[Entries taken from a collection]
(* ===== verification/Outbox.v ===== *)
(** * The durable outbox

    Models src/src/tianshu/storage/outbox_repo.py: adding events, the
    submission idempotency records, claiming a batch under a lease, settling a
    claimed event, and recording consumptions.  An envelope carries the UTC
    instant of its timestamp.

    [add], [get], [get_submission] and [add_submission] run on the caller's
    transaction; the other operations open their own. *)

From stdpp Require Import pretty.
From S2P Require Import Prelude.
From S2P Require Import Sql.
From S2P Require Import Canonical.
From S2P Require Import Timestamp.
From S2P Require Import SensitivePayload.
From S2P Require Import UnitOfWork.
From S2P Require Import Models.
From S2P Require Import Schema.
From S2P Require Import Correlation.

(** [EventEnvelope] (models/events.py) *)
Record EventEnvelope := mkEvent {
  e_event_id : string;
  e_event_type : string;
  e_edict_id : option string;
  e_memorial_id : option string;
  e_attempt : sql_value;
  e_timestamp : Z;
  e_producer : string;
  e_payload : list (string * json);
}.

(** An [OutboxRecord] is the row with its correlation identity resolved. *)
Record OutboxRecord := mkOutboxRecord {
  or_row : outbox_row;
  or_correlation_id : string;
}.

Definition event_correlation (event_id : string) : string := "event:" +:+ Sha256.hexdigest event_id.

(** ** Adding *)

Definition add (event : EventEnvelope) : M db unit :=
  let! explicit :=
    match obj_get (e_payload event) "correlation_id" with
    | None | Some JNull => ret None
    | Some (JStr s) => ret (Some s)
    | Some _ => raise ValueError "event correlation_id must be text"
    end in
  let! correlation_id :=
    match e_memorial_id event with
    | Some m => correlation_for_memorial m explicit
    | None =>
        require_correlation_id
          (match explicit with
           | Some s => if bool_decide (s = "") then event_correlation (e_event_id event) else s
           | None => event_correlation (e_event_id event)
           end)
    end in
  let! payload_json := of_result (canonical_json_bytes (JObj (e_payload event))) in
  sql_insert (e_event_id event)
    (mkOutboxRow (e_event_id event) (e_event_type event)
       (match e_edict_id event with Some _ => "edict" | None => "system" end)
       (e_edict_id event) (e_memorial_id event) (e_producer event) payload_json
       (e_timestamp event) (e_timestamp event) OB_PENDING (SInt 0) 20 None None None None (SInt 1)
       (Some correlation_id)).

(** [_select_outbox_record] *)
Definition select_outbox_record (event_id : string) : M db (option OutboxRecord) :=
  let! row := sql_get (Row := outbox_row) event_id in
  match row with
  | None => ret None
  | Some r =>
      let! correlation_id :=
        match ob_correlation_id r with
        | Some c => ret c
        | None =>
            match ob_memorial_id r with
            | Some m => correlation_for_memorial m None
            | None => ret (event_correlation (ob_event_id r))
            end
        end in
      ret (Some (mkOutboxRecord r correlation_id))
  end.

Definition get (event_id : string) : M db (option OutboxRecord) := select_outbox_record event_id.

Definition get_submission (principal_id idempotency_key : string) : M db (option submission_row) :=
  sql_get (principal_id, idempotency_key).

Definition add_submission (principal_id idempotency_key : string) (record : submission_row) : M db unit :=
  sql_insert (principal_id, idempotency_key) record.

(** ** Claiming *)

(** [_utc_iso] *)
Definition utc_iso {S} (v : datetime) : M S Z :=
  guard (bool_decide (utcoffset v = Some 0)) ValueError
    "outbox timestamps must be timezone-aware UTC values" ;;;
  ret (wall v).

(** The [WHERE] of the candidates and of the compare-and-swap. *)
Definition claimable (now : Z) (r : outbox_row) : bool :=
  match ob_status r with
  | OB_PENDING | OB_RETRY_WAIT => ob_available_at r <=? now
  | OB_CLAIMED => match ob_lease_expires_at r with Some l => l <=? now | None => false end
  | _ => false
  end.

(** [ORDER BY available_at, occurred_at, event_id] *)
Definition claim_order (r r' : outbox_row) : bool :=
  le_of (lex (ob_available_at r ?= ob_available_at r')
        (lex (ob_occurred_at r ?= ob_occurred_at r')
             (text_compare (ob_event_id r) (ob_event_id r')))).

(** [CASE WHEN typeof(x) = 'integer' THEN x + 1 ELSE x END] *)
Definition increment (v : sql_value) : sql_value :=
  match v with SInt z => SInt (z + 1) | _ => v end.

» AIM OF THE EXERCISE
Within the records above, count the lines that hold the word "EventEnvelope" and give only that number.

» RESPONSE TO THE EXERCISE
3